Preventing Falls: In the Hospital

At some point, you or your loved one may need care in a hospital or other facility. People may ask how well you can move around. Answer this question honestly. Staff will complete a fall risk assessment that will include questions about things that increase your risk of falling. If you have a high risk of falling, the staff will take extra steps to help keep you safe. You may be given a wristband to wear that alerts staff that you are at risk for falls. Remember, always ask for help when you need it. Here is information on falls and some safety tips.

Why falls may happen

  • You may feel dizzy or drowsy from the medicines you take. This may lead to a fall. Common medicines that cause these side effects include medicines for blood pressure, heart disease, pain, sleep, and depression.

  • You may feel weak or unsteady on your feet from a recent surgery, procedure, or treatment.

  • You may feel lightheaded, dizzy, or weak from an illness or going without food or rest.

  • You may not be familiar with your surroundings when you wake up.

Things that increase risk of falling

  • A previous fall or recent history of a fall

  • Older age

  • Female gender

  • Certain medicines, change in medicines, or change in dose or how often you take the medicines

  • Physical disability

  • Lower body weakness

  • Difficulty with walking or balance

  • Use of walking aids such as a walker, cane, or crutches

  • Need to use the toilet often or incontinence

  • Visual or hearing problems

  • Thinking problems

  • Long-lasting (chronic) health conditions such as arthritis, diabetes, or heart disease

  • Sudden drop in blood pressure when you stand up (orthostatic hypotension)

  • Depression

  • Environment with fall hazards. This may include certain patient care devices such as an IV (intravenous) line, IV pole, or bladder catheter.

Keep things in reach

  • Keep the things you use often in easy reach. This includes call button, eyeglasses, hearing aids, phone, purse, wallet, books, tissues, water, remote control, and light cord.

  • With the nurse present, practice using the call button before you really need it. Keep it in reach. And don't be afraid to use it when you need to!

  • Know how to turn the light on and off from your bed. Also know how to use the bed control.

Healthcare provider caring for man in intensive care unit bed.
Make sure you know how to call for help while in the hospital.

Get help to move around

  • Don't get up on your own, even to use the bathroom. Call someone for help. Depending on how ill you are, your hospital may have a staff member sit with you, help you walk, and be by your side at all times. This trained staff member is often known as a patient safety attendant. Some hospitals may have a trained patient safety attendant monitoring you from another location via video. Check with your hospital to learn more.

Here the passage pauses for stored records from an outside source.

(* ===== verification/LitSpec.v ===== *)
(** * What the literal readers promise

    First the literals of tests: [parse_literal_to_simval] reads a literal as
    the number its digits denote.  Then the analysis of literals, the width and
    the digits of a value, and the decoder of the IR builder. *)

From S2P Require Import Prelude CString Ast SimValue SimBits Digits SimArith SimBitwise SimWf SimOrder Util IR SimState SimEval SimExec SimWrite SimMono ConstEval SymTab TbState TbExpr DivSound Literal.


Local Open Scope Z_scope.
Local Open Scope jz_scope.

Lemma literal_nibbles_fills s words z :
  digits_ok nibble_of s = true -> words_ok 4 words ->
  snd (literal_nibbles s (count_digits s - 1) words z) = z /\
  filled words (fst (literal_nibbles s (count_digits s - 1) words z)) (digits_num 16 nibble_of s).
Proof.
  revert words z. induction s as [|c s IH]; intros words z Hd Hw;
    cbn [digits_ok literal_nibbles count_digits digits_num] in *.
  { split; [done|]. by apply filled_zero. }
  apply andb_true_iff in Hd as [Hc Hd].
  destruct (Ascii.eqb c "_") eqn:Eu; [rewrite !Z.add_0_l; by apply IH|]. cbn [orb] in Hc.
  replace (1 + count_digits s - 1) with (count_digits s) by lia.
  destruct (nibble_of c) as [n|] eqn:En; [|done]. cbn [default id].
  pose proof (count_digits_nonneg s) as Hn. pose proof (nibble_bounds c n En) as Hb.
  destruct (put_nibble_spec (count_digits s) n words Hw Hn Hb) as [Hw' Hbits].
  destruct (IH (put_nibble (count_digits s) n words) z Hd Hw') as [Hz Hf]. split; [done|].
  pose proof (digits_num_bounds 16 nibble_of s ltac:(lia) nibble_bounds) as Hr.
  change 16 with (2 ^ 4) in Hr |- *. rewrite <- Z.pow_mul_r in Hr |- * by lia.
  apply (filled_digit words (put_nibble (count_digits s) n words)); [lia|exact Hr|exact Hbits|exact Hf].
Qed.

Lemma literal_bits_fills s words z :
  digits_ok binary_digit s = true -> words_ok 4 words -> count_digits s <= 256 ->
  snd (literal_bits s (count_digits s - 1) words z) = z /\
  filled words (fst (literal_bits s (count_digits s - 1) words z)) (digits_num 2 binary_digit s).
Proof.
  revert words z. induction s as [|c s IH]; intros words z Hd Hw Hle;
    cbn [digits_ok literal_bits count_digits digits_num] in *.
  { split; [done|]. by apply filled_zero. }
  apply andb_true_iff in Hd as [Hc Hd].
  destruct (Ascii.eqb c "_") eqn:Eu; [rewrite !Z.add_0_l in *; by apply IH|]. cbn [orb] in Hc.
  replace (1 + count_digits s - 1) with (count_digits s) by lia.
  pose proof (count_digits_nonneg s) as Hn.
  pose proof (digits_num_bounds 2 binary_digit s ltac:(lia) binary_bounds) as Hr.
  change (SIM_VAL_WORDS * 64) with 256.
  destruct (Z.leb_spec 0 (count_digits s)); [|lia].
  destruct (Z.ltb_spec (count_digits s) 256); [|lia]. rewrite !andb_true_r.
  unfold binary_digit in Hc |- * at 1.
  destruct (Ascii.eqb c "1") eqn:E1.
  - apply Ascii.eqb_eq in E1 as ->. change (default 0 _) with 1.
    destruct (put_bit_spec (count_digits s) 1 words Hw ltac:(lia) ltac:(lia)) as [Hw' Hb].
    destruct (IH _ z Hd Hw' ltac:(lia)) as [Hz Hf]. split; [done|].
    exact (filled_digit _ _ _ 1 _ _ Hn Hr Hb Hf).
  - destruct (Ascii.eqb c "0") eqn:E0; [|done]. apply Ascii.eqb_eq in E0 as ->.
    change (is_letter "z" "0") with false. rewrite orb_false_r.
    change (default 0 _) with 0. rewrite Z.mul_0_l, Z.add_0_l. by apply IH; [..|lia].
Qed.

(** ** Sized literals *)

Lemma set0_words v : is_u64 v ->
  words_ok 4 (aset zero_words 0 v) /\ words_to_Z (aset zero_words 0 v) = v.
Proof.
  intros Hv. split; [apply words_ok_aset; [apply (words_ok_replicate 4)|done]|].
  change (aset zero_words 0 v) with [v; 0; 0; 0]. cbn [words_to_Z]. lia.
Qed.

  • Sit up slowly and with help.

  • When getting out of bed, sit on the side of the bed before standing. Stand slowly. Some medicines or conditions can make you dizzy when you change positions.

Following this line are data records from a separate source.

(** A cause for [-1]; [inr None] for the plain number, 0. *)
Definition parse_numeric_literal (lexeme : string) : JZNumericErrorCause + option JZNumericInfo :=
  match split_at "'" lexeme with
  | None => inr None
  | Some (width, rest) =>
      if is_empty_string width then inl JZ_NUM_ERR_OTHER
      else
        match rest with
        | EmptyString => inl JZ_NUM_ERR_OTHER
        | String base_ch value =>
            match base_of base_ch with
            | JZ_NUM_BASE_NONE => inl JZ_NUM_ERR_OTHER
            | base =>
                if is_empty_string value then inl JZ_NUM_ERR_OTHER
                else if starts_with "_" value || ends_with "_" value
                then inl JZ_NUM_ERR_UNDERSCORE_EDGES
                else
                  match value_error base value with
                  | Some e => inl e
                  | None => inr (Some (mkNumeric true base (String.length width)))
                  end
            end
        end
  end.

(** ** Keywords *)

Definition keywords : list (string * JZTokenType) :=
  [
    ("@module", JZ_TOK_KW_MODULE); ("@endmod", JZ_TOK_KW_ENDMOD); ("@project", JZ_TOK_KW_PROJECT);
    ("@endproj", JZ_TOK_KW_ENDPROJ); ("@blackbox", JZ_TOK_KW_BLACKBOX); ("@new", JZ_TOK_KW_NEW);
    ("@top", JZ_TOK_KW_TOP); ("@import", JZ_TOK_KW_IMPORT); ("@global", JZ_TOK_KW_GLOBAL);
    ("@endglob", JZ_TOK_KW_ENDGLOB); ("@feature", JZ_TOK_KW_FEATURE);
    ("@endfeat", JZ_TOK_KW_ENDFEAT); ("@else", JZ_TOK_KW_FEATURE_ELSE);
    ("@check", JZ_TOK_KW_CHECK); ("@template", JZ_TOK_KW_TEMPLATE);
    ("@endtemplate", JZ_TOK_KW_ENDTEMPLATE); ("@apply", JZ_TOK_KW_APPLY);
    ("@scratch", JZ_TOK_KW_SCRATCH); ("@testbench", JZ_TOK_KW_TESTBENCH);
    ("@endtb", JZ_TOK_KW_ENDTB); ("@setup", JZ_TOK_KW_SETUP); ("@update", JZ_TOK_KW_UPDATE);
    ("@clock", JZ_TOK_KW_TB_CLOCK); ("@expect_equal", JZ_TOK_KW_EXPECT_EQ);
    ("@expect_not_equal", JZ_TOK_KW_EXPECT_NEQ); ("@expect_tristate", JZ_TOK_KW_EXPECT_TRI);
    ("@simulation", JZ_TOK_KW_SIMULATION); ("@endsim", JZ_TOK_KW_ENDSIM); ("@run", JZ_TOK_KW_RUN);
    ("@run_until", JZ_TOK_KW_RUN_UNTIL); ("@run_while", JZ_TOK_KW_RUN_WHILE);
    ("@print", JZ_TOK_KW_PRINT); ("@print_if", JZ_TOK_KW_PRINT_IF); ("@trace", JZ_TOK_KW_TRACE);
    ("@select", JZ_TOK_KW_SIM_SELECT); ("@mark", JZ_TOK_KW_MARK); ("@mark_if", JZ_TOK_KW_MARK_IF);
    ("@alert", JZ_TOK_KW_ALERT); ("@alert_if", JZ_TOK_KW_ALERT_IF); ("CONST", JZ_TOK_KW_CONST);
    ("PORT", JZ_TOK_KW_PORT); ("WIRE", JZ_TOK_KW_WIRE); ("REGISTER", JZ_TOK_KW_REGISTER);
    ("LATCH", JZ_TOK_KW_LATCH); ("MEM", JZ_TOK_KW_MEM); ("MUX", JZ_TOK_KW_MUX);
    ("CDC", JZ_TOK_KW_CDC); ("ASYNCHRONOUS", JZ_TOK_KW_ASYNC); ("SYNCHRONOUS", JZ_TOK_KW_SYNC);
    ("CONFIG", JZ_TOK_KW_CONFIG); ("CLOCKS", JZ_TOK_KW_CLOCKS); ("IN_PINS", JZ_TOK_KW_IN_PINS);
    ("OUT_PINS", JZ_TOK_KW_OUT_PINS); ("INOUT_PINS", JZ_TOK_KW_INOUT_PINS);
    ("MAP", JZ_TOK_KW_MAP); ("CLOCK_GEN", JZ_TOK_KW_CLOCK_GEN); ("TAP", JZ_TOK_KW_TAP);
    ("IF", JZ_TOK_KW_IF); ("ELIF", JZ_TOK_KW_ELIF); ("ELSE", JZ_TOK_KW_ELSE);
    ("SELECT", JZ_TOK_KW_SELECT); ("CASE", JZ_TOK_KW_CASE); ("DEFAULT", JZ_TOK_KW_DEFAULT);
    ("IN", JZ_TOK_KW_IN); ("OUT", JZ_TOK_KW_OUT); ("INOUT", JZ_TOK_KW_INOUT);
    ("OVERRIDE", JZ_TOK_KW_OVERRIDE); ("GND", JZ_TOK_KW_GND); ("VCC", JZ_TOK_KW_VCC) ].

  • Wear nonskid, well-fitting footwear when walking.

  • Don't try to move IV poles or other equipment on your own.

  • Use your walking aid as instructed by the staff. Use handrails in bathrooms or in hallways.

  • Wear a gait belt. The staff may use a gait belt to keep you safe as you move around. This fits snugly around your waist. It allows another person to support you as you walk together.

You may have an alarm set on your bed or chair at the hospital. The alarm will alert staff when you attempt to get up without their help. This is to help prevent falls if you forget or choose not to use your call button or ask for help before getting up.

Depending on your risk for falls, a staff member may need to be within arm's reach of you to help prevent a fall. This may include when you are walking, using the bathroom, or doing an activity out of your bed or chair.

Tips for visitors and family

When someone is ill or in the hospital, falling is more likely. You can help your loved one reduce the risk:

  • Keep personal items in the same place. Stick with a routine.

  • Learn about the guidelines the staff has in place to prevent falls. Follow them.

  • Get guidance on using safety equipment and moving your loved one.

  • When directing your loved one, keep it simple. Go one step at a time.

  • Tell staff about any mental or physical changes you notice in your loved one.